D’abord, j’ai été frappée par la langue, qui équilibre parfaitement – oui oui, par-fai-te-ment – le terre-à-terre, le triste et le lyrique. Un homme est en train de mourir dans un hôpital, il souffre, et quand une infirmière essuie une larme qui coule sur sa joue, elle se fait gronder par sa supérieure qui lui rappelle qu’il ne faut jamais essuyer de larmes sans gants. Par peur de la contagion, on le comprend, mais aussi comme une punition, pour ces hommes qui ont commis l’ultime pécher de chair, la sodomie, et qui, quand-même, méritent bien ce qui leur arrive. Ils peuvent bien mourir seuls, après tout.

Ensuite, il y a le rythme de la narration, qui m’a entraînée de page en page sans jamais me lasser. L’attention est tantôt portée sur l’enfance des personnages, qui a ceci de commun à tous que chacun a été aimé, et s’est senti très seul et très différent des autres, tantôt sur leur vie d’adultes à Stockholm où ils évoluent au sein de la famille de coeur qu’ils se sont choisir. Enfant ou adulte, chacun, à un moment ou un autre de sa vie, s’est senti incompris, a eu peur de ses émotions, de ses attirances. Chacun a eu envie d’aimer – ô, cette phrase qui revient sans cesse et que j’ai trouvée si belle : « Je voudrais, dans ma vie, pouvoir aimer quelqu’un qui m’aime. » -, mais chacun a été mort de peur. Chacun a un irrépressible besoin de pouvoir exister comme il est, mais chacun a eu peur du regard des autres, de cette foutue maladie, le sida, le cancer gay, à laquelle on ne comprenait pas grand-chose, si ce n’était son caractère mortel et apparemment intrinsèquement homosexuel. Souvent, l’amour est au bord d’exploser tellement il est profond, et l’euphorie qu’il provoque l’emporte sur la peur. Souvent, l’angoisse viscérale provoquée par la maladie et son traitement par la société semble annihiler toute possibilité d’avenir ou d’épanouissement. Et pourtant, il y a presque toujours cette envie de vivre quand-même, d’avancer malgré tout.

Je dois être honnête avec vous, le livre est triste du début à la fin.

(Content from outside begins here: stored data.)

Lemma keeps_lift {A V} (view : world → V) (r : res A) : keeps view (lift r).
Proof. apply keeps_reads. by intros w r' w' [= _ <-]. Qed.
Lemma keeps_ret {A V} (view : world → V) (a : A) : keeps view (mret a : M A).
Proof. apply keeps_reads. by intros w r' w' [= _ <-]. Qed.
Lemma keeps_raise {A V} (view : world → V) e : keeps view (raise e : M A).
Proof. apply keeps_reads. by intros w r' w' [= _ <-]. Qed.
Lemma keeps_get_self {V} (view : world → V) : keeps view get_self.
Proof. apply keeps_reads. by intros w r' w' [= _ <-]. Qed.
Lemma keeps_the_parameters {V} (view : world → V) : keeps view the_parameters.
Proof. apply keeps_reads. by intros w r' w' [= _ <-]. Qed.
Lemma keeps_get_linear {V} (view : world → V) l : keeps view (get_linear l).
Proof. apply keeps_reads. by intros w r' w' [= _ <-]. Qed.
Lemma keeps_attr {A V} (view : world → V) name (field : estimator → option A) :
  keeps view (attr name field).
Proof. apply keeps_bind; [apply keeps_get_self|]. intros s. apply keeps_lift. Qed.

Lemma keeps_log ev : keeps state_view (log ev).
Proof. by intros w r w' [= _ <-]. Qed.
Lemma keeps_external {A} ev (r : res A) : keeps state_view (external ev r).
Proof. apply keeps_bind; [apply keeps_log|]. intros _. apply keeps_lift. Qed.
Lemma keeps_store_linear l m : keeps estimator_view (store_linear l m).
Proof. by intros w r w' [= _ <-]. Qed.
Lemma keeps_call_linear {A} l ev (method : linear_model → res (A * linear_model)) :
  keeps estimator_view (call_linear l ev method).
Proof.
  apply keeps_bind; [apply keeps_get_linear|]. intros m.
  apply keeps_bind; [apply keeps_state_estimator, keeps_external|]. intros [a m'].
  apply keeps_bind; [apply keeps_store_linear|]. intros _. apply keeps_ret.
Qed.
Lemma keeps_new_linear o mt : keeps estimator_view (new_linear o mt).
Proof.
  apply keeps_bind; [apply keeps_state_estimator, keeps_external|]. intros m.
  by intros w r w' [= _ <-].
Qed.
Lemma keeps_set_Additive a : keeps parameters_view (set_self (set_Additive a)).
Proof. by intros w r w' [= _ <-]. Qed.
Lemma keeps_set_Linear l : keeps parameters_view (set_self (set_Linear l)).
Proof. by intros w r w' [= _ <-]. Qed.
Lemma keeps_set_coef_ c : keeps parameters_view (set_self (set_coef_ c)).
Proof. by intros w r w' [= _ <-]. Qed.

Lemma keeps_for_ {A V} (view : world → V) (l : list A) (body : A → M ()) :
  (∀ x, keeps view (body x)) → keeps view (for_ l body).
Proof.
  intros Hbody. induction l as [|x l IH]; simpl; [apply keeps_ret|].
  apply keeps_bind; [apply Hbody | intros _; exact IH].
Qed.

Lemma keeps_hypothesis Xv th : keeps state_view (hypothesis Xv th).
Proof.
  unfold hypothesis. apply keeps_bind; [apply keeps_get_self|]. intros s.
  destruct (X s); [|apply keeps_raise].
  repeat (apply keeps_bind;
          [first [apply keeps_the_parameters | apply keeps_lift | apply keeps_attr]
          |intros ?]).
  apply keeps_external.
Qed.

Lemma keeps_thetas : keeps id thetas.
Proof.
  unfold thetas.
  repeat (apply keeps_bind;
          [first [apply keeps_the_parameters | apply keeps_lift | apply keeps_attr
                 | apply keeps_get_linear]
          |intros ?]).
  apply keeps_ret.
Qed.

(** A statement that only reads either stops there or hands its value
    on in the same world. *)
Lemma reads_then {A B} (m : M A) (k : A → M B) w r w' :
  keeps id m → (m ≫= k) w = (r, w') →
  w' = w ∨ ∃ a, m w = (Ok a, w) ∧ k a w = (r, w').
Proof.
  intros Hm [(a & w1 & Hrun1 & Hrun2)|(e & Hrun1 & _)]%run_bind.
  - right. exists a. pose proof (Hm _ _ _ Hrun1) as Heq. unfold id in Heq.
    by subst w1.
  - left. exact (Hm _ _ _ Hrun1).
Qed.

Lemma run_external_any {A} ev (r r' : res A) w w' :
  external ev r w = (r', w') →
  r' = r ∧ trace w' = (trace w ++ [ev])%list.
Proof.
  unfold external, mbind, M_bind, bind, log, lift. simpl. by intros [= <- <-].
Qed.

(** X8: whatever its outcome, [hypothesis] changes no attribute of the
    estimator, no [Parameters] object and no sub-model, and it makes at
    most one call: the user's function. *)
Theorem hypothesis_changes_nothing Xv th w r w' :
  hypothesis Xv th w = (r, w') →
  self w' = self w ∧ parameters_store w' = parameters_store w ∧
  linear_store w' = linear_store w ∧
  (trace w' = trace w ∨
   ∃ y1 args, trace w' = (trace w ++ [EvCall TheFunction (Some y1) args])%list).
Proof.
  intros Hrun. pose proof (keeps_hypothesis Xv th w r w' Hrun) as [= Hs Hp Hl].
  split_and!; [done..|]. clear Hs Hp Hl. unfold hypothesis in Hrun.
  apply reads_then in Hrun as [->|(s & _ & Hrun)]; [by left | |apply keeps_get_self].
  destruct (X s) as [xv|]; [|injection Hrun as _ <-; by left].
  apply reads_then in Hrun as [->|(o & _ & Hrun)]; [by left | |apply keeps_the_parameters].
  apply reads_then in Hrun as [->|(i & _ & Hrun)]; [by left | |apply keeps_lift].
  apply reads_then in Hrun as [->|(ep & _ & Hrun)]; [by left | |apply keeps_attr].
  apply reads_then in Hrun as [->|(t & _ & Hrun)]; [by left | |apply keeps_lift].
  apply reads_then in Hrun as [->|(i' & _ & Hrun)]; [by left | |apply keeps_lift].
  apply reads_then in Hrun as [->|(y1 & _ & Hrun)]; [by left | |apply keeps_lift].
  right. eexists y1, _. by apply run_external_any in Hrun as [_ ->].
Qed.
Definition setSubscriptions
    (f : gmap ObjectId Subscription.t -> gmap ObjectId Subscription.t) (w : World) : World :=
  mkWorld (users w) (videos w) (comments w) (tweets w) (likes w)
          (f (subscriptions w)) (playlists w) (clock w) (files w) (remote w) (log w).

Definition setPlaylists (f : gmap ObjectId Playlist.t -> gmap ObjectId Playlist.t) (w : World) : World :=
  mkWorld (users w) (videos w) (comments w) (tweets w) (likes w)
          (subscriptions w) (f (playlists w)) (clock w) (files w) (remote w) (log w).

Definition tick (w : World) : World :=
  mkWorld (users w) (videos w) (comments w) (tweets w) (likes w)
          (subscriptions w) (playlists w) (clock w + 1) (files w) (remote w) (log w).

Definition setFiles (f : gset string -> gset string) (w : World) : World :=
  mkWorld (users w) (videos w) (comments w) (tweets w) (likes w)
          (subscriptions w) (playlists w) (clock w) (f (files w)) (remote w) (log w).

Definition emit (e : Event) (w : World) : World :=
  mkWorld (users w) (videos w) (comments w) (tweets w) (likes w)
          (subscriptions w) (playlists w) (clock w) (files w) (remote w) (log w ++ [e]).

(** ** Exceptions and the handler monad *)

(** What a handler can throw: an [ApiError] carrying its status code, or
    any other exception (a [TypeError], a cast or validation error of the
    object mapper). *)
Inductive Thrown :=
| ApiError (statusCode : N) (message : string)
| OtherError (name : string).

(** A computation reads and writes the world and either returns a value or
    throws; what it wrote before throwing stays written. *)
Definition M (A : Type) : Type := World -> World * (Thrown + A).

Definition ret {A} (a : A) : M A := fun w => (w, inr a).

Definition throw {A} (e : Thrown) : M A := fun w => (w, inl e).

Definition bind {A B} (c : M A) (k : A -> M B) : M B :=
  fun w =>
    match c w with
    | (w', inr a) => k a w'
    | (w', inl e) => (w', inl e)
    end.

Notation "'let*' x ':=' c 'in' k" := (bind c (fun x => k))
  (at level 10, x name, c at level 100, k at level 200, only parsing).

Notation "c ';;' k" := (bind c (fun _ => k))
  (at level 100, k at level 200, right associativity, only parsing).

Definition gets {A} (f : World -> A) : M A := fun w => (w, inr (f w)).

Definition modify (f : World -> World) : M unit := fun w => (f w, inr tt).

(** [if (b) throw e;] *)
Definition throwIf (b : bool) (e : Thrown) : M unit :=
  if b then throw e else ret tt.

(** ** Responses *)

(** Modelled from the spec: [new ApiResponse(statusCode, data, message)],
    a class that is not among the sources; its envelope is the one of the
    specification, [{ statusCode, data, message, success }]. *)
Record ApiResponse (D : Type) := mkApiResponse {
  statusCode : N;
  data : D;
  message : string;
  success : bool }.

Arguments mkApiResponse {D}.
Arguments statusCode {D}.
Arguments data {D}.
Arguments message {D}.
Arguments success {D}.

Definition apiResponse {D} (code : N) (d : D) (msg : string) : ApiResponse D :=
  mkApiResponse code d msg (code <? 400).

(** [res.status(s).json(body)] *)
Record Response (D : Type) := mkResponse {
  status : N;
  body : ApiResponse D }.

Arguments mkResponse {D}.
Arguments status {D}.
Arguments body {D}.

Definition respond {D} (s : N) (d : D) (msg : string) : M (Response D) :=
  ret (mkResponse s (apiResponse s d msg)).

(** What the client receives: the handler's response, or the answer of
    the error middleware of [app.js], which sends an [ApiError] with its
    own status code and anything else as a 500. *)
Inductive Reply (D : Type) :=
| Sent (r : Response D)
| Failed (code : N) (msg : string).

Arguments Sent {D}.
Arguments Failed {D}.

Definition errorMiddleware {D} (e : Thrown) : Reply D :=
  match e with
  | ApiError code msg => Failed code msg
  | OtherError _ => Failed 500 "Internal Server Error"
  end.

(** A route: the handler wrapped by [asyncHandler] (not among the sources:
    it hands what the handler throws to the error middleware), followed by
    the error middleware. *)
Definition serve {D} (h : M (Response D)) (w : World) : World * Reply D :=
  match h w with
  | (w', inr r) => (w', Sent r)
  | (w', inl e) => (w', errorMiddleware e)
  end.

Definition replyStatus {D} (r : Reply D) : N :=
  match r with
  | Sent r => status r
  | Failed code _ => code
  end.

Definition replyData {D} (r : Reply D) : option D :=
  match r with
  | Sent r => Some (data (body r))
  | Failed _ _ => None
  end.

(** ** Collections *)

(** Casting a request parameter where the object mapper expects an
    identifier; a string that is no identifier raises a cast error. *)
Definition castId (s : string) : M ObjectId :=
  match ObjectId.cast s with
  | Some o => ret o
  | None => throw (OtherError "CastError")
  end.

Section Collection.
Context {A : Type}.

(** [Model.findOne(filter)]: a document that matches, with its [_id]. *)
Definition findOne (p : A -> bool) (c : gmap ObjectId A) : option (ObjectId * A) :=
  List.find (fun kv => p kv.2) (map_to_list c).

(** [Model.countDocuments(filter)] *)
Definition countDocuments (p : A -> bool) (c : gmap ObjectId A) : nat :=
  length (List.filter (fun kv => p kv.2) (map_to_list c)).

(** The identifier given to a new document: one not in the collection. *)
Definition newId (c : gmap ObjectId A) : ObjectId := fresh (dom c).

End Collection.

(** [Model.findById(id)] on a request parameter. *)
Definition findById {A} (coll : World -> gmap ObjectId A) (id : string) : M (option A) :=
  let* o := castId id in
  gets (fun w => coll w !! o).

(** [if (!x) throw e;] after a lookup. *)
Definition orThrow {A} (x : option A) (e : Thrown) : M A :=
  match x with
  | Some a => ret a
  | None => throw e
  end.

(** A filter value [field: req.user?._id]: without a user it is
    [undefined], which no stored reference equals. *)
Definition refIs (ref : ObjectId) (v : option ObjectId) : bool :=
  bool_decide (Some ref = v).

(** ** like.controllers.js *)

(** [{ videoId | commentId | tweetId, liked, likeCount }] *)
Record LikeToggled := mkLikeToggled {
  targetId : string;
  liked : bool;
  likeCount : nat }.

Definition videoIs (vid : ObjectId) (l : Like.t) : bool :=
  bool_decide (Like.video l = Some vid).

Definition commentIs (cid : ObjectId) (l : Like.t) : bool :=
  bool_decide (Like.comment l = Some cid).

Definition tweetIs (tid : ObjectId) (l : Like.t) : bool :=
  bool_decide (Like.tweet l = Some tid).

(** [Like.create({ ..., likedBy })]; the liker is a mandatory reference. *)
Definition Like_create (video comment tweet likedBy : option ObjectId) : M unit :=
  match likedBy with
  | Some u =>
      modify (fun w => setLikes (insert (newId (likes w)) (Like.mk video comment tweet u)) w)
  | None => throw (OtherError "ValidationError")
  end.

Definition Like_findByIdAndDelete (id : ObjectId) : M unit :=
  modify (setLikes (delete id)).

Definition toggleVideoLike (user : option ObjectId) (videoId : string)
  : M (Response LikeToggled) :=
  let userId := user in
  throwIf (negb (ObjectId.isValid videoId)) (ApiError 400 "Invalid video ID format") ;;
  let* video := findById videos videoId in
  let* video := orThrow video (ApiError 404 "Video not found") in
  throwIf (negb (Video.isPublished video)) (ApiError 403 "Cannot like an unpublished video") ;;
  let* vid := castId videoId in
  let* existingLike :=
    gets (fun w => findOne (fun l => videoIs vid l && refIs (Like.likedBy l) userId) (likes w)) in
  let* outcome :=
    match existingLike with
    | Some existing =>
        Like_findByIdAndDelete existing.1 ;;
        ret (false, "Video unliked successfully")
    | None =>
        Like_create (Some vid) None None userId ;;
        ret (true, "Video liked successfully")
    end in
  let* likeCount := gets (fun w => countDocuments (videoIs vid) (likes w)) in
  respond 200 (mkLikeToggled videoId outcome.1 likeCount) outcome.2.

Definition toggleCommentLike (user : option ObjectId) (commentId : string)
  : M (Response LikeToggled) :=
  let userId := user in
  throwIf (negb (ObjectId.isValid commentId)) (ApiError 400 "Invalid comment ID format") ;;
  let* comment := findById comments commentId in
  let* comment := orThrow comment (ApiError 404 "Comment not found") in
  let* cid := castId commentId in
  let* existingLike :=
    gets (fun w => findOne (fun l => commentIs cid l && refIs (Like.likedBy l) userId) (likes w)) in
  let* outcome :=
    match existingLike with
    | Some existing =>
        Like_findByIdAndDelete existing.1 ;;
        ret (false, "Comment unliked successfully")
    | None =>
        Like_create None (Some cid) None userId ;;
        ret (true, "Comment liked successfully")
    end in
  let* likeCount := gets (fun w => countDocuments (commentIs cid) (likes w)) in
  respond 200 (mkLikeToggled commentId outcome.1 likeCount) outcome.2.

Definition toggleTweetLike (user : option ObjectId) (tweetId : string)
  : M (Response LikeToggled) :=
  let userId := user in
  throwIf (negb (ObjectId.isValid tweetId)) (ApiError 400 "Invalid tweet ID format") ;;
  let* tweet := findById tweets tweetId in
  let* tweet := orThrow tweet (ApiError 404 "Tweet not found") in
  let* tid := castId tweetId in
  let* existingLike :=
    gets (fun w => findOne (fun l => tweetIs tid l && refIs (Like.likedBy l) userId) (likes w)) in
  let* outcome :=
    match existingLike with
    | Some existing =>
        Like_findByIdAndDelete existing.1 ;;
        ret (false, "Tweet unliked successfully")
    | None =>
        Like_create None None (Some tid) userId ;;
        ret (true, "Tweet liked successfully")
    end in
  let* likeCount := gets (fun w => countDocuments (tweetIs tid) (likes w)) in
  respond 200 (mkLikeToggled tweetId outcome.1 likeCount) outcome.2.

(** ** subscription.controllers.js *)

(** [{ channelId, subscribed, subscriberCount }] *)
Record SubscriptionToggled := mkSubscriptionToggled {
  channelId : string;
  subscribed : bool;
  subscriberCount : nat }.

Definition channelIs (c : ObjectId) (s : Subscription.t) : bool :=
  bool_decide (Subscription.channel s = c).

Definition Subscription_create (subscriber : option ObjectId) (channel : ObjectId) : M unit :=
  match subscriber with
  | Some u =>
      modify (fun w =>
        setSubscriptions (insert (newId (subscriptions w)) (Subscription.mk u channel)) w)
  | None => throw (OtherError "ValidationError")
  end.

Definition Subscription_findByIdAndDelete (id : ObjectId) : M unit :=
  modify (setSubscriptions (delete id)).

(** [subscriberId.toString()]: a [TypeError] when there is no user. *)
Definition toStringOf (v : option ObjectId) : M string :=
  match v with
  | Some o => ret (ObjectId.toString o)
  | None => throw (OtherError "TypeError")
  end.

Definition toggleSubscription (user : option ObjectId) (channelId : string)
  : M (Response SubscriptionToggled) :=
  let subscriberId := user in
  throwIf (negb (ObjectId.isValid channelId)) (ApiError 400 "Invalid channel ID format") ;;
  let* subscriberText := toStringOf subscriberId in
  throwIf (String.eqb channelId subscriberText)
          (ApiError 400 "Users cannot subscribe to their own channel") ;;
  let* channel := findById users channelId in
  let* channel := orThrow channel (ApiError 404 "Channel (user) not found") in
  let* cid := castId channelId in
  let* existingSubscription :=
    gets (fun w =>
      findOne (fun s => refIs (Subscription.subscriber s) subscriberId && channelIs cid s)
              (subscriptions w)) in
  let* outcome :=
    match existingSubscription with
    | Some existing =>
        Subscription_findByIdAndDelete existing.1 ;;
        ret (false, "Unsubscribed successfully")
    | None =>
        Subscription_create subscriberId cid ;;
        ret (true, "Subscribed successfully")
    end in
  let* subscriberCount := gets (fun w => countDocuments (channelIs cid) (subscriptions w)) in
  respond 200 (mkSubscriptionToggled channelId outcome.1 subscriberCount) outcome.2.

(** ** Pagination *)

(** [options] as the controllers build it:
    [{ page: parseInt(page, 10), limit: parseInt(limit, 10), customLabels }]. *)
Record PaginateOptions := mkOptions {
  page : Js.num;
  limit : Js.num;
  totalDocsLabel : string;
  docsLabel : string }.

Pas à chaque page, et certains passages sont franchement drôles, mais il y a cette mélancolie omniprésente tout de même, de bout en bout. Pourtant le roman n’est pas tire-larmes, parce que les chagrins sont dits à demi-mots, et illustrés par des actions brèves plutôt que de longs discours sur ce que signifie la douleur. J’ai été terriblement émue par cette pudeur, cette retenue qui donnait aux propos une dimension encore plus profonde.

Enfin, j’ai appris des tas de choses sur l’histoire sociale de l’homosexualité, en Suède – pays à l’époque beaucoup moins ouvert d’esprit et tolérant que ce que l’on imagine souvent – mais également dans le monde, et c’est donc un passionnant cours d’histoire auquel j’ai assisté, en marge d’une intrigue qui se déroulent lentement, inexorablement.

Jonas Gardell, « N’essuie jamais de larmes sans gants »

Du début à la fin, ce livre est d’une tristesse, d’une beauté et d’une puissance inouïes. Il dit le besoin essentiel d’être soi, de pouvoir aimer quelqu’un qui nous aime, malgré la douleur, malgré le rejet, malgré la maladie. Il dit la solitude et l’amour, il dit la famille que le coeur a choisie et la mort qui en fauche les membres les uns après les autres. Il dit les je t’aime et les je te veux. Il dit la déchéance des corps, le mépris de la société. Il dit la peur chevillée au corps et l’envie de vivre. Il dit l’amour qui naît, la tendresse et l’affection.